**Exercise data**
+ + +

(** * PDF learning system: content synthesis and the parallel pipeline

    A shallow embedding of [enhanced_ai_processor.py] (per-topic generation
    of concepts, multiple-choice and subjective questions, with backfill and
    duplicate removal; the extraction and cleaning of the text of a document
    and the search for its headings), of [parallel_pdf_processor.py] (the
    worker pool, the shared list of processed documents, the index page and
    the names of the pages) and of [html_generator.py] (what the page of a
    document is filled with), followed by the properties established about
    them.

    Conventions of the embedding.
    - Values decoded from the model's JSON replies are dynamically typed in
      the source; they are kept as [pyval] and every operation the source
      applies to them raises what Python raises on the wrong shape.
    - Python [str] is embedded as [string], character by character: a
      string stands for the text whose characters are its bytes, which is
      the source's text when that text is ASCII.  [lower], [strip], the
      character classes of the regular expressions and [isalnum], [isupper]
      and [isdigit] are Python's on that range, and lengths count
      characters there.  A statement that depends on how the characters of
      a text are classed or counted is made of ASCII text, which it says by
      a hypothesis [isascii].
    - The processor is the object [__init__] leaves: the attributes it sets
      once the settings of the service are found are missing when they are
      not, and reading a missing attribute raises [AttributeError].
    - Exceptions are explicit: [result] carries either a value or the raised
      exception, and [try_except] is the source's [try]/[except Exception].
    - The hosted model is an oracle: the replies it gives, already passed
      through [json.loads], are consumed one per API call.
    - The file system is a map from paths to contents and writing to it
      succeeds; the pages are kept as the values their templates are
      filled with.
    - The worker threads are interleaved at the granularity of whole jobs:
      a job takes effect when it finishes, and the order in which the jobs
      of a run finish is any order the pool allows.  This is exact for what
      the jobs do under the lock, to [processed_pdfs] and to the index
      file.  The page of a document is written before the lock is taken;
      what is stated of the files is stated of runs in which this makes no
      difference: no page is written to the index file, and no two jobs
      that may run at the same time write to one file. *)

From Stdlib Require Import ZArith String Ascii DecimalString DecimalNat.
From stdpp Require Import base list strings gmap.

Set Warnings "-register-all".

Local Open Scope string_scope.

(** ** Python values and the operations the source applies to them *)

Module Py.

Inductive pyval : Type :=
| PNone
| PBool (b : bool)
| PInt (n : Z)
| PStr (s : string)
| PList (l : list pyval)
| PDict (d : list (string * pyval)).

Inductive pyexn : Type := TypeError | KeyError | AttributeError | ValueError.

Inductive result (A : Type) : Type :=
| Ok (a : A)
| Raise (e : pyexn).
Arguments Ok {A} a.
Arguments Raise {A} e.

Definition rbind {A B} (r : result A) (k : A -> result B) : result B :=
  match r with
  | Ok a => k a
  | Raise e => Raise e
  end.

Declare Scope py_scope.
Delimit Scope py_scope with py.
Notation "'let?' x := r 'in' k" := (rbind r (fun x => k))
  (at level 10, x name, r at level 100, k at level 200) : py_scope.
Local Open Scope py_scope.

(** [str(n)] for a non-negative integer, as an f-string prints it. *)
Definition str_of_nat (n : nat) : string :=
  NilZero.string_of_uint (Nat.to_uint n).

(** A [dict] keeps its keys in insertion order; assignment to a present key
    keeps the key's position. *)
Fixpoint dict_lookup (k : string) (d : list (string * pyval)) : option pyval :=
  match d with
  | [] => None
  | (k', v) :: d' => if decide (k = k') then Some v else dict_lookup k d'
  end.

+ + +

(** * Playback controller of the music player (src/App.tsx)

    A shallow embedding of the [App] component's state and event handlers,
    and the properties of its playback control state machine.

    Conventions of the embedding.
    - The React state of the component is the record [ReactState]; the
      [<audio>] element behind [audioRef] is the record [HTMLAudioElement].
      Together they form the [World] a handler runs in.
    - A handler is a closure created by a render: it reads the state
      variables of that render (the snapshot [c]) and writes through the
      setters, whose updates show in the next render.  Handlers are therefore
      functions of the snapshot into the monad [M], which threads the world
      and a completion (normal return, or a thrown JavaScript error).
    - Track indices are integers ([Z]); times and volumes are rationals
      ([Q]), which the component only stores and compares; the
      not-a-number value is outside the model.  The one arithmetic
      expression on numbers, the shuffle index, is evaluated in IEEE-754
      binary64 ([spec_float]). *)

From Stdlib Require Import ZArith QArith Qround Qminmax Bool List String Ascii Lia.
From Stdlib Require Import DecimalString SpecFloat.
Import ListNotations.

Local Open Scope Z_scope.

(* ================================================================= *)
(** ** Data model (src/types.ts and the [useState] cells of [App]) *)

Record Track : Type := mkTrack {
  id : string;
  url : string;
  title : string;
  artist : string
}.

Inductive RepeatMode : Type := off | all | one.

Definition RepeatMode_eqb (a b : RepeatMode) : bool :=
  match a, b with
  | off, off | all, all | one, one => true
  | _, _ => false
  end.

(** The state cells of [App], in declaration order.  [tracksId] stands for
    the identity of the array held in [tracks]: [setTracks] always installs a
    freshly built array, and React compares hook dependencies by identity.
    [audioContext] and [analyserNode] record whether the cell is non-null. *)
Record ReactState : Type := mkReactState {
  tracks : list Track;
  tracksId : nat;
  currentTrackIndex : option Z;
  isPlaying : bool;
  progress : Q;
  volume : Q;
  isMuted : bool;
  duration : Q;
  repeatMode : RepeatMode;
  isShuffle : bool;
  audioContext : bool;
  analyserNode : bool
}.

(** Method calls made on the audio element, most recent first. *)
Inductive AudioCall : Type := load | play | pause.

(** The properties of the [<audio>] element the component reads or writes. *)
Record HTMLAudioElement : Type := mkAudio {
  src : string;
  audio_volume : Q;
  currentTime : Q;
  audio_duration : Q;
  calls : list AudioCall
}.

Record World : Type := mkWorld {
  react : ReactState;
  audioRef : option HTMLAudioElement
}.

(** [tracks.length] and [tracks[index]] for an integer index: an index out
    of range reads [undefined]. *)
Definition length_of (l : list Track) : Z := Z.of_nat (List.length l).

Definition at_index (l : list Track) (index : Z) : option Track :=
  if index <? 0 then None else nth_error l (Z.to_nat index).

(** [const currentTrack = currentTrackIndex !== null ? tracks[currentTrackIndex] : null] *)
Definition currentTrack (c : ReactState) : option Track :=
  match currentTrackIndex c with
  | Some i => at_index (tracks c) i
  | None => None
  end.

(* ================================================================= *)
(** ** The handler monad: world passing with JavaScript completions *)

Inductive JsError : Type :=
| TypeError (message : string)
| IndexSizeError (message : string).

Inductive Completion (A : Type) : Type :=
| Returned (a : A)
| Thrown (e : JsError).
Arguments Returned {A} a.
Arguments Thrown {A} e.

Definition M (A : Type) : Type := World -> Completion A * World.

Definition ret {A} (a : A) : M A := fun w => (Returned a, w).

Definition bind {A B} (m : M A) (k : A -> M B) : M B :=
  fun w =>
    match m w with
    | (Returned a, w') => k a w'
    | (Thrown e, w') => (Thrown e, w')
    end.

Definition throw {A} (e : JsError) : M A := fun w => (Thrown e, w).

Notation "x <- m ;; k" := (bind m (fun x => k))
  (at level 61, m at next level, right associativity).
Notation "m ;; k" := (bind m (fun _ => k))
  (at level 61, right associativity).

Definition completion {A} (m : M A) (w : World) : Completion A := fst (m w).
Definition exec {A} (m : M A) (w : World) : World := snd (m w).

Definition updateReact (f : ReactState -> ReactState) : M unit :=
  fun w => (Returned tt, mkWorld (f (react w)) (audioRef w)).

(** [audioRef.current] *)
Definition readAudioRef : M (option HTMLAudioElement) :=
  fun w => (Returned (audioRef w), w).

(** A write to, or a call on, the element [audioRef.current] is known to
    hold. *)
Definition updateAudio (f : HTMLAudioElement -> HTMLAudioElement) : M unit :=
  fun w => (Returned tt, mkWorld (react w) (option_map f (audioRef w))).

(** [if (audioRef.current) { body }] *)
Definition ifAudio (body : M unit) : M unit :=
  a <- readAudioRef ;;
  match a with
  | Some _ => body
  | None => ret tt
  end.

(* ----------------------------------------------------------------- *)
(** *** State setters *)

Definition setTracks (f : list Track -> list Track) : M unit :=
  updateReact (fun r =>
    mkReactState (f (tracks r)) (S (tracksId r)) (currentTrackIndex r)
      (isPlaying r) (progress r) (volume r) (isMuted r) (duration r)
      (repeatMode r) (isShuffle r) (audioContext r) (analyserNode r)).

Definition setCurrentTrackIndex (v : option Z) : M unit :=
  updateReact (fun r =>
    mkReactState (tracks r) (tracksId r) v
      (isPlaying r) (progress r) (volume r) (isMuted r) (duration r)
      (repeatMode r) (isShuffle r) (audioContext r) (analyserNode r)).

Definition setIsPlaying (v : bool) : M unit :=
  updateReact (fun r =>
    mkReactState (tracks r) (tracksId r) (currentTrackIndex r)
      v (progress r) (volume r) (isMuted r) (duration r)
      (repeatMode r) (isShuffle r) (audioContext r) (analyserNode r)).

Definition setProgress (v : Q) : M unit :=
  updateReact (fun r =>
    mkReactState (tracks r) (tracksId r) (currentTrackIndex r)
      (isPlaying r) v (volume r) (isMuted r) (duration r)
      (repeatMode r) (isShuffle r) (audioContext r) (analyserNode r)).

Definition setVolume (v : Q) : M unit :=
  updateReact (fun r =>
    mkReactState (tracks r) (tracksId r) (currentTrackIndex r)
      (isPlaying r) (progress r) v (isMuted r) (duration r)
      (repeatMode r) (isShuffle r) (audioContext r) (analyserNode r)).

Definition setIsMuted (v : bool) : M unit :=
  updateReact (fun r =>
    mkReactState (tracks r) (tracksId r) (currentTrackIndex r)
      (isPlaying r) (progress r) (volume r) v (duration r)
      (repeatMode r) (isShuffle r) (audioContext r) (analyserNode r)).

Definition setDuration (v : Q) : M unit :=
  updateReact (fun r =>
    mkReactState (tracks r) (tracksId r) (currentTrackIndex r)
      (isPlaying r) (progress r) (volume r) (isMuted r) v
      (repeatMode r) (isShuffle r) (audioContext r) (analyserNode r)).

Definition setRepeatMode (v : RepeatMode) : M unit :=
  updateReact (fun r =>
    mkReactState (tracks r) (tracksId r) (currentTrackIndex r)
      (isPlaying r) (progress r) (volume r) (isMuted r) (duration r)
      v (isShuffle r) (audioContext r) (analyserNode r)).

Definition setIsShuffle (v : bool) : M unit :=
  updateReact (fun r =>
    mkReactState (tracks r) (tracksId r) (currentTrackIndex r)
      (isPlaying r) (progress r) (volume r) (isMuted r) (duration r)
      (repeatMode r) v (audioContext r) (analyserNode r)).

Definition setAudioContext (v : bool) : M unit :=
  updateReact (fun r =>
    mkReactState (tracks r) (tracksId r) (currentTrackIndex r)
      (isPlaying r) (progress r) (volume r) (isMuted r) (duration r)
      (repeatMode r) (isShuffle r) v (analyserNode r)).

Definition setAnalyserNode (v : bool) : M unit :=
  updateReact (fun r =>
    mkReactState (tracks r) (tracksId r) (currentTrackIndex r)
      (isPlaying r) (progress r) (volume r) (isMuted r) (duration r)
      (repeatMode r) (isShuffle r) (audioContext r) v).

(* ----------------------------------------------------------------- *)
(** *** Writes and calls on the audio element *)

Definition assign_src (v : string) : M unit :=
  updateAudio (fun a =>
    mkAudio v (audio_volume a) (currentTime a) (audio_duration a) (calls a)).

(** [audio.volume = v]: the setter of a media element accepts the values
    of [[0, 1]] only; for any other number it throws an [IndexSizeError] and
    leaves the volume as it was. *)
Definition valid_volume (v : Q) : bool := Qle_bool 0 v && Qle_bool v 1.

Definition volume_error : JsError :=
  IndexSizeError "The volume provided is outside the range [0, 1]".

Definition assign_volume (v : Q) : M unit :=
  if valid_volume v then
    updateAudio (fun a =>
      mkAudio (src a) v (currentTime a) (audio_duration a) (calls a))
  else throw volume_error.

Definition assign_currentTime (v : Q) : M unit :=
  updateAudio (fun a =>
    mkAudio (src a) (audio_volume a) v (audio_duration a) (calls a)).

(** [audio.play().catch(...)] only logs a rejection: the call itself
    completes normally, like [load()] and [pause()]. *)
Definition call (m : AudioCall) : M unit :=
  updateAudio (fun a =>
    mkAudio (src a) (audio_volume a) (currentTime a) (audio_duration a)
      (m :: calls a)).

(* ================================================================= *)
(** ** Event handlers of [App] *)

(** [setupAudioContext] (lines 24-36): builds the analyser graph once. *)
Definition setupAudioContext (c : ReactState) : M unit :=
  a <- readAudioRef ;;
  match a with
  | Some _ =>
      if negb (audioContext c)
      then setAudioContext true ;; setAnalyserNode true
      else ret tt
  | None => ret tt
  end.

+ + +

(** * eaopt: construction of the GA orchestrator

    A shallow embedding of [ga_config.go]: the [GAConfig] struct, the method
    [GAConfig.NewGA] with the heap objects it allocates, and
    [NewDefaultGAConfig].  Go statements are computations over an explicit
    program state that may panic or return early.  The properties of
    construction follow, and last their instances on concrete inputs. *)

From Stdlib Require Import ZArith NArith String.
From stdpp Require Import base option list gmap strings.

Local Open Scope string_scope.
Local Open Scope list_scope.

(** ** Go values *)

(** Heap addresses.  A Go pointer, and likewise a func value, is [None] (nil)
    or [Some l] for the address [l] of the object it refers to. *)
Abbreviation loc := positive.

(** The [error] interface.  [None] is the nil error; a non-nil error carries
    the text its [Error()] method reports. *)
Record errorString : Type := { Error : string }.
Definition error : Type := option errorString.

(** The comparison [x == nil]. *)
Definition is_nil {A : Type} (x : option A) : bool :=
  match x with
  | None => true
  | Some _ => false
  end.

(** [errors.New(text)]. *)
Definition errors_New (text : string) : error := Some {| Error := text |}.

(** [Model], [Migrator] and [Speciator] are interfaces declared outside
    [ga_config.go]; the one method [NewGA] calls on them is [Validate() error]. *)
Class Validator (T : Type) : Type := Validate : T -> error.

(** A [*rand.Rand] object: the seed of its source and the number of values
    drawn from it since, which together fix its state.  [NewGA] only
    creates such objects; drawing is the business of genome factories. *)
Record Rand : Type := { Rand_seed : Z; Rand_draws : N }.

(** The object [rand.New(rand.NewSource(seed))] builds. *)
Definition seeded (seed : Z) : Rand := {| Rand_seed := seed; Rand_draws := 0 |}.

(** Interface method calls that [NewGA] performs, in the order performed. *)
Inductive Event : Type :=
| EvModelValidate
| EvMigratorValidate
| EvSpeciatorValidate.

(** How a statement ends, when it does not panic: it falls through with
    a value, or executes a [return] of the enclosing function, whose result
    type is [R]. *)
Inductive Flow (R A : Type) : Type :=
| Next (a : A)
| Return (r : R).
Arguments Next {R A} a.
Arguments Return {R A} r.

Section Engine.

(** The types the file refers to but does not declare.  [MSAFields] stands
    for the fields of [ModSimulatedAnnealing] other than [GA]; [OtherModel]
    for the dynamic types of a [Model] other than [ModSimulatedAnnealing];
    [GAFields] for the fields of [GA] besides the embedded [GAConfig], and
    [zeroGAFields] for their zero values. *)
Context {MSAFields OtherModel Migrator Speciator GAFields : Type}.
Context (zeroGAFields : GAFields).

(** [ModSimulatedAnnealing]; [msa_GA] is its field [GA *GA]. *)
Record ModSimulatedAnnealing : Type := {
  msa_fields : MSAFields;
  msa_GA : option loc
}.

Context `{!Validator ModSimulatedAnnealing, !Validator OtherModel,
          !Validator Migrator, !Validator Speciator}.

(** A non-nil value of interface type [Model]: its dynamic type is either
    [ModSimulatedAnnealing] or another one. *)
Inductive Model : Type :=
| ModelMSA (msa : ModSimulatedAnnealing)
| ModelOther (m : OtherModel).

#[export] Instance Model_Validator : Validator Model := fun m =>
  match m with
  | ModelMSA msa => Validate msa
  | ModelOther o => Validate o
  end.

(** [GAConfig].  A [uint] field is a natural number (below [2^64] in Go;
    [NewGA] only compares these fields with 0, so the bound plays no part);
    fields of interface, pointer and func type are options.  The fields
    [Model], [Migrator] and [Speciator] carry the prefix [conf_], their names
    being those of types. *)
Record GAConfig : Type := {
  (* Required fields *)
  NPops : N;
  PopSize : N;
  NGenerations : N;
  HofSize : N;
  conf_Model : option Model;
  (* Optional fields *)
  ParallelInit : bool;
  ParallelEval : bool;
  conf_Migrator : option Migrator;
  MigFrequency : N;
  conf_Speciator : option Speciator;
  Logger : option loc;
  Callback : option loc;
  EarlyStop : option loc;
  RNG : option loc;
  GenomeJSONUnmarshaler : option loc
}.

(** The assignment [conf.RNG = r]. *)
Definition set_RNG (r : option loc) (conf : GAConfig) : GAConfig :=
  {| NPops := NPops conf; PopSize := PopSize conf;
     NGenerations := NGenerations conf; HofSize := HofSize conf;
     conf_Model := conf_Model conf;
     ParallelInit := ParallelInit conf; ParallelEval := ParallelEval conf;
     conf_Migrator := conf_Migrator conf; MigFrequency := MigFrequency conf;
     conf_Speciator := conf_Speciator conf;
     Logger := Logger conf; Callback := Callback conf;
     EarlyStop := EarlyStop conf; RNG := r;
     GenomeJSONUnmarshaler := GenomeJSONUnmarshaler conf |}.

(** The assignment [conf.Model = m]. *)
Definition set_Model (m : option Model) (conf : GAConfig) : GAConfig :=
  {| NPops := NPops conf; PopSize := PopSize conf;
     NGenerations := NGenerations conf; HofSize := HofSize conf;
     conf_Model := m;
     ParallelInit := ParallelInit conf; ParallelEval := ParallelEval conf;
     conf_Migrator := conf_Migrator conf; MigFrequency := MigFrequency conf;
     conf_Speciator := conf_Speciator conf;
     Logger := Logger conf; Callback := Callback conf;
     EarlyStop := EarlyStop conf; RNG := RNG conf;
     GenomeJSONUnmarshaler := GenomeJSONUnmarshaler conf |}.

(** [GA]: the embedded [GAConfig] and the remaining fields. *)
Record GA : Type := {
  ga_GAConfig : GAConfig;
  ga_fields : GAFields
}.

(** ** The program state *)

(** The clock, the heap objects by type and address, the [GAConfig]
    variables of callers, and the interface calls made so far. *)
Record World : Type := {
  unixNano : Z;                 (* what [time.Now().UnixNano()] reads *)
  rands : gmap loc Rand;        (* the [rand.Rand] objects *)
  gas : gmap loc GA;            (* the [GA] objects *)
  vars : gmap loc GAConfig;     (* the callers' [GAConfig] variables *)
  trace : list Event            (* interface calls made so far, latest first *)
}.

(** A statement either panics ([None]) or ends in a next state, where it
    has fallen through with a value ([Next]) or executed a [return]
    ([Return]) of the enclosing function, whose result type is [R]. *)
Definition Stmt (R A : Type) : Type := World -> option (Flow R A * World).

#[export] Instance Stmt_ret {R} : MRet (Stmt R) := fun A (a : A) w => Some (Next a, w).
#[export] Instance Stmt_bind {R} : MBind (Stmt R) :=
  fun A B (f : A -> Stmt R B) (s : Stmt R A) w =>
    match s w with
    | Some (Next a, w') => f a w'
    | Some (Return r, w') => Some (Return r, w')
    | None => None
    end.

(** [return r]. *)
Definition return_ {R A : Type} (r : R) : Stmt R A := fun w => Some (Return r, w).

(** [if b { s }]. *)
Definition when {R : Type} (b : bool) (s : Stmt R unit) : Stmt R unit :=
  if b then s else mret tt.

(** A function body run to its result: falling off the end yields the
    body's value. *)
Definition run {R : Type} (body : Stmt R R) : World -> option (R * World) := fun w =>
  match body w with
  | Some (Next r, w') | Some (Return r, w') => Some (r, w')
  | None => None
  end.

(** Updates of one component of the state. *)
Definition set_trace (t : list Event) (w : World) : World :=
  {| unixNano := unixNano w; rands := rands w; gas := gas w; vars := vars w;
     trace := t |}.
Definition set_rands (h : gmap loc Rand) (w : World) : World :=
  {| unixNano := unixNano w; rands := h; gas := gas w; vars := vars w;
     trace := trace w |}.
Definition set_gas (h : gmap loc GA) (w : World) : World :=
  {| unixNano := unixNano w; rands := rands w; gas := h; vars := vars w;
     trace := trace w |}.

+ + +

**Problem details**
Please return every line of the material above that includes "result".

**Problem solution**
    - Exceptions are explicit: [result] carries either a value or the raised
Inductive result (A : Type) : Type :=
Definition rbind {A B} (r : result A) (k : A -> result B) : result B :=
    a value, or executes a [return] of the enclosing function, whose result
    ([Return]) of the enclosing function, whose result type is [R]. *)
(** A function body run to its result: falling off the end yields the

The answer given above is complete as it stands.